Definition client_initiate_upload_response (onuse : option Z) (m : Message) : CO Z :=
  with_line onuse SDO_UPLOAD_IN_PROGRESS (fun line =>
    b0 ← data_at m 0;
    _ ← RestartSDO_TIMER line;
    t ← get_line line;
    if negb (getSDOe b0 =? 0)
    then take_expedited line (tr_index t) (tr_subIndex t) (4 - getSDOn2 b0) (drop 4 (msg_data m))
    else
      let request := _ ← send (pad 8 [Z.shiftl 3 5]); ret 0 in
      if negb (getSDOs b0 =? 0) then
        nbBytes ← announced m;
        err ← setSDOlineRestBytes line nbBytes;
        if negb (err =? 0) then fail (tr_index t) (tr_subIndex t) SDOABT_GENERAL_ERROR
        else request
      else request).

(** *** cs = 3: request for a segment (server), download accepted (client) *)

(** The next segment of an upload; [t] is the line before it. *)
Definition server_send_segment (line nbBytes : Z) (t : s_transfer) : CO Z :=
  if 7 <? nbBytes then
    bs ← lineToSDO line 7;
    match bs with
    | None => fail (tr_index t) (tr_subIndex t) SDOABT_GENERAL_ERROR
    | Some bs =>
        _ ← upd_line line (set tr_toggle invert);
        _ ← send (Z.shiftl (tr_toggle t) 4 :: bs);
        ret 0
    end
  else
    bs ← lineToSDO line nbBytes;
    match bs with
    | None => fail (tr_index t) (tr_subIndex t) SDOABT_GENERAL_ERROR
    | Some bs =>
        let b0 := u8 (Z.lor (Z.lor (Z.shiftl (tr_toggle t) 4) (Z.shiftl (7 - nbBytes) 1)) 1) in
        _ ← send (pad 8 (b0 :: bs));
        _ ← resetSDOline line;
        ret 0
    end.

Definition server_upload_segment (onuse : option Z) (m : Message) : CO Z :=
  with_line onuse SDO_UPLOAD_IN_PROGRESS (fun line =>
    b0 ← data_at m 0;
    _ ← RestartSDO_TIMER line;
    t ← get_line line;
    if negb (tr_toggle t =? getSDOt b0)
    then fail (tr_index t) (tr_subIndex t) SDOABT_TOGGLE_NOT_ALTERNED else
    nbBytes ← getSDOlineRestBytes line;
    server_send_segment line nbBytes t).

Definition client_initiate_download_response (onuse : option Z) (m : Message) : CO Z :=
  with_line onuse SDO_DOWNLOAD_IN_PROGRESS (fun line =>
    _ ← RestartSDO_TIMER line;
    t ← get_line line;
    nbBytes ← getSDOlineRestBytes line;
    if nbBytes =? 0 then finish line
    else client_send_segment line nbBytes (tr_index t) (tr_subIndex t)).

(** *** cs = 4: abort *)

Definition sdo_abort_received (onuse : option Z) (m : Message) : CO Z :=
  code ← announced m;
  match onuse with
  | None => ret 0
  | Some line =>
      if who =? SDO_SERVER then _ ← resetSDOline line; ret 0
      else
        _ ← StopSDO_TIMER line;
        _ ← upd_line line (fun t => t <| tr_state := SDO_ABORTED_RCV |> <| abortCode := code |>);
        _ ← call_Callback line nodeId;
        ret 0
  end.

(** *** cs = 5: block transfer, the side that produces the data *)

(** The segments of one block, from number [SeqNo] on; [failed] is the error return. *)
Fixpoint send_block (fuel : nat) (line SeqNo : Z) (failed : CO Z) : CO Z :=
  match fuel with
  | O => opt None
  | S fuel =>
      t ← get_line line;
      if negb (SeqNo <=? blksize t) then ret 0 else
      _ ← upd_line line (set seqno (fun _ => SeqNo));
      nbBytes ← getSDOlineRestBytes line;
      if 7 <? nbBytes then
        bs ← lineToSDO line 7;
        match bs with
        | None => failed
        | Some bs =>
            _ ← send (SeqNo :: bs);
            send_block fuel line (u8 (SeqNo + 1)) failed
        end
      else
        bs ← lineToSDO line nbBytes;
        match bs with
        | None => failed
        | Some bs =>
            _ ← send (pad 8 (Z.lor 0x80 SeqNo :: bs));
            _ ← upd_line line (set endfield (fun _ => u8 (7 - nbBytes)));
            ret 0
        end
  end.

(** A block starts where the line is. *)
Definition start_block (line : Z) (failed : CO Z) : CO Z :=
  _ ← upd_line line (fun t => t <| lastblockoffset := u8 (tr_offset t) |>);
  send_block 256 line 1 failed.

(** The receiver acknowledged segment [AckSeq] of the block: either everything is
    through, and the end command [sc] is sent, or the next block starts after the
    segments received. *)
Definition block_acknowledged (line sc : Z) (m : Message) (failed : CO Z) : CO Z :=
  b1 ← data_at m 1; b2 ← data_at m 2;
  _ ← upd_line line (set blksize (fun _ => b2));
  let AckSeq := Z.land b1 0x7f in
  nbBytes ← getSDOlineRestBytes line;
  t ← get_line line;
  if (nbBytes =? 0) && (AckSeq =? seqno t) then
    _ ← send (pad 8 [Z.lor (Z.lor (Z.shiftl 6 5) (Z.shiftl (endfield t) 2)) sc]);
    ret 0
  else
    _ ← upd_line line (set tr_offset (fun _ => lastblockoffset t + 7 * AckSeq));
    t ← get_line line;
    if tr_count t <? tr_offset t then fail 0 0 SDOABT_LOCAL_CTRL_ERROR
    else start_block line failed.

Definition server_block_upload (onuse : option Z) (m : Message) : CO Z :=
  b0 ← data_at m 0;
  let SubCommand := getSDOblockSC b0 in
  if SubCommand =? SDO_BCS_INITIATE_UPLOAD_REQUEST then
    b1 ← data_at m 1; b2 ← data_at m 2; subIndex ← data_at m 3;
    let index := getSDOindex b1 b2 in
    open_line onuse index subIndex SDO_BLOCK_UPLOAD_IN_PROGRESS (fun line =>
      b4 ← data_at m 4;
      _ ← upd_line line (fun t =>
        t <| peerCRCsupport := Z.land (Z.shiftr b0 2) 1 |> <| blksize := b4 |>);
      errorCode ← objdictToSDOline line;
      if negb (errorCode =? 0) then fail index subIndex errorCode else
      nbBytes ← getSDOlineRestBytes line;
      _ ← upd_line line (set objsize (fun _ => nbBytes));
      _ ← send (Z.lor (Z.lor (Z.shiftl 6 5) (Z.shiftl 1 1)) SDO_BSS_INITIATE_UPLOAD_RESPONSE
                :: mux index subIndex ++ bytes32 nbBytes);
      ret 0)
  else if SubCommand =? SDO_BCS_END_UPLOAD_REQUEST then
    with_line onuse SDO_BLOCK_UPLOAD_IN_PROGRESS (fun line =>
      _ ← resetSDOline line; ret 0)
  else
    with_line onuse SDO_BLOCK_UPLOAD_IN_PROGRESS (fun line =>
      _ ← RestartSDO_TIMER line;
      t ← get_line line;
      let failed := fail (tr_index t) (tr_subIndex t) SDOABT_GENERAL_ERROR in
      if SubCommand =? SDO_BCS_UPLOAD_RESPONSE
      then block_acknowledged line SDO_BSS_END_UPLOAD_RESPONSE m failed
      else start_block line failed).

(** After a block, the error return would use variables the code has not set; the
    answer to an end of a transfer that is not there, the number of a line. *)
Definition client_block_download (onuse : option Z) (m : Message) : CO Z :=
  b0 ← data_at m 0;
  let SubCommand := getSDOblockSC b0 in
  if (SubCommand =? SDO_BSS_INITIATE_DOWNLOAD_RESPONSE) ||
     (SubCommand =? SDO_BSS_DOWNLOAD_RESPONSE) then
    with_line onuse SDO_BLOCK_DOWNLOAD_IN_PROGRESS (fun line =>
      _ ← RestartSDO_TIMER line;
      t ← get_line line;
      if SubCommand =? SDO_BSS_INITIATE_DOWNLOAD_RESPONSE then
        b4 ← data_at m 4;
        _ ← upd_line line (fun t =>
          t <| peerCRCsupport := Z.land (Z.shiftr b0 2) 1 |> <| blksize := b4 |>);
        start_block line (fail (tr_index t) (tr_subIndex t) SDOABT_GENERAL_ERROR)
      else block_acknowledged line SDO_BCS_END_DOWNLOAD_REQUEST m (opt None))
  else if SubCommand =? SDO_BSS_END_DOWNLOAD_RESPONSE then
    line ← opt onuse;
    finish line
  else fail 0 0 SDOABT_LOCAL_CTRL_ERROR.

(** *** cs = 6: block transfer, the side that receives the data *)

(** A segment of a block, the last one kept aside until its length is known;
    [sc] is the command of the acknowledgement. *)
Definition block_segment (line sc : Z) (m : Message) : CO Z :=
  b0 ← data_at m 0;
  let SeqNo := Z.land b0 0x7F in
  let acknowledge :=
    t ← get_line line;
    _ ← send (pad 8 [Z.lor (Z.shiftl 5 5) sc; seqno t; SDO_BLOCK_SIZE]);
    _ ← upd_line line (set seqno (fun _ => 0));
    ret 0 in
  t ← get_line line;
  if negb (Z.land b0 0x80 =? 0) then
    _ ← when (SeqNo =? seqno t + 1)
      (bs ← opt (slice (msg_data m) 0 8);
       upd_line line (fun t =>
         t <| rxstep := RXSTEP_END |> <| seqno := SeqNo |> <| tmpData := bs |>));
    acknowledge
  else
    let next := if SeqNo =? SDO_BLOCK_SIZE then acknowledge else ret 0 in
    if SeqNo =? seqno t + 1 then
      _ ← upd_line line (set seqno (fun _ => SeqNo));
      err ← SDOtoLine line 7 (drop 1 (msg_data m));
      if negb (err =? 0) then fail (tr_index t) (tr_subIndex t) SDOABT_GENERAL_ERROR else next
    else next.

(** The bytes kept aside go to the line, and the size must be the one announced. *)
Definition block_end (line b0 : Z) (k : CO Z) : CO Z :=
  t ← get_line line;
  let NbBytesNoData := Z.land (Z.shiftr b0 2) 0x07 in
  err ← SDOtoLine line (7 - NbBytesNoData) (drop 1 (tmpData t));
  if negb (err =? 0) then fail (tr_index t) (tr_subIndex t) SDOABT_GENERAL_ERROR else
  t ← get_line line;
  if negb (objsize t =? 0) && negb (objsize t =? tr_offset t)
  then fail (tr_index t) (tr_subIndex t) SDOABT_LOCAL_CTRL_ERROR else k.

Definition server_block_download (onuse : option Z) (m : Message) : CO Z :=
  b0 ← data_at m 0;
  match onuse with
  | None =>
      if negb (Z.land b0 1 =? SDO_BCS_INITIATE_DOWNLOAD_REQUEST)
      then fail 0 0 SDOABT_LOCAL_CTRL_ERROR else
      b1 ← data_at m 1; b2 ← data_at m 2; subIndex ← data_at m 3;
      let index := getSDOindex b1 b2 in
      open_line None index subIndex SDO_BLOCK_DOWNLOAD_IN_PROGRESS (fun line =>
        _ ← upd_line line (fun t =>
          t <| rxstep := RXSTEP_STARTED |> <| peerCRCsupport := Z.land (Z.shiftr b0 2) 1 |>);
        _ ← when (negb (Z.land b0 2 =? 0))
          (n ← announced m; upd_line line (set objsize (fun _ => n)));
        _ ← send (pad 8 (Z.lor (Z.shiftl 5 5) SDO_BSS_INITIATE_DOWNLOAD_RESPONSE ::
                  [u8 index; u8 (Z.shiftr index 8); subIndex] ++ [SDO_BLOCK_SIZE]));
        ret 0)
  | Some line =>
      t ← get_line line;
      if rxstep t =? RXSTEP_STARTED then
        _ ← RestartSDO_TIMER line;
        block_segment line SDO_BSS_DOWNLOAD_RESPONSE m
      else if rxstep t =? RXSTEP_END then
        if negb (Z.land b0 1 =? SDO_BCS_END_DOWNLOAD_REQUEST)
        then fail 0 0 SDOABT_LOCAL_CTRL_ERROR else
        _ ← RestartSDO_TIMER line;
        block_end line b0
          (_ ← send (pad 8 [Z.lor (Z.shiftl 5 5) SDO_BSS_END_DOWNLOAD_RESPONSE]);
           errorCode ← SDOlineToObjdict line;
           if negb (errorCode =? 0) then fail (tr_index t) (tr_subIndex t) errorCode else
           _ ← resetSDOline line;
           ret 0)
      else ret 0
  end.

Definition client_block_upload (onuse : option Z) (m : Message) : CO Z :=
  b0 ← data_at m 0;
  match onuse with
  | None => fail 0 0 SDOABT_LOCAL_CTRL_ERROR
  | Some line =>
      _ ← RestartSDO_TIMER line;
      t ← get_line line;
      if rxstep t =? RXSTEP_INIT then
        if Z.land b0 1 =? SDO_BSS_INITIATE_UPLOAD_RESPONSE then
          _ ← upd_line line (fun t =>
            t <| rxstep := RXSTEP_STARTED |> <| peerCRCsupport := Z.land (Z.shiftr b0 2) 1 |>);
          _ ← when (negb (Z.land b0 2 =? 0))
            (n ← announced m; upd_line line (set objsize (fun _ => n)));
          _ ← send (pad 8 [Z.lor (Z.shiftl 5 5) SDO_BCS_START_UPLOAD]);
          ret 0
        else ret 0
      else if rxstep t =? RXSTEP_STARTED then block_segment line SDO_BCS_UPLOAD_RESPONSE m
      else if rxstep t =? RXSTEP_END then
        if negb (Z.land b0 1 =? SDO_BSS_END_UPLOAD_RESPONSE)
        then fail 0 0 SDOABT_LOCAL_CTRL_ERROR else
        block_end line b0
          (_ ← send (pad 8 [Z.lor (Z.shiftl 5 5) SDO_BCS_END_UPLOAD_REQUEST]);
           finish line)
      else ret 0
  end.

=====

• _Directions for this task_:
Reproduce each line of the data containing the word "return".

• _Task output_:
(** The segments of one block, from number [SeqNo] on; [failed] is the error return. *)
(** After a block, the error return would use variables the code has not set; the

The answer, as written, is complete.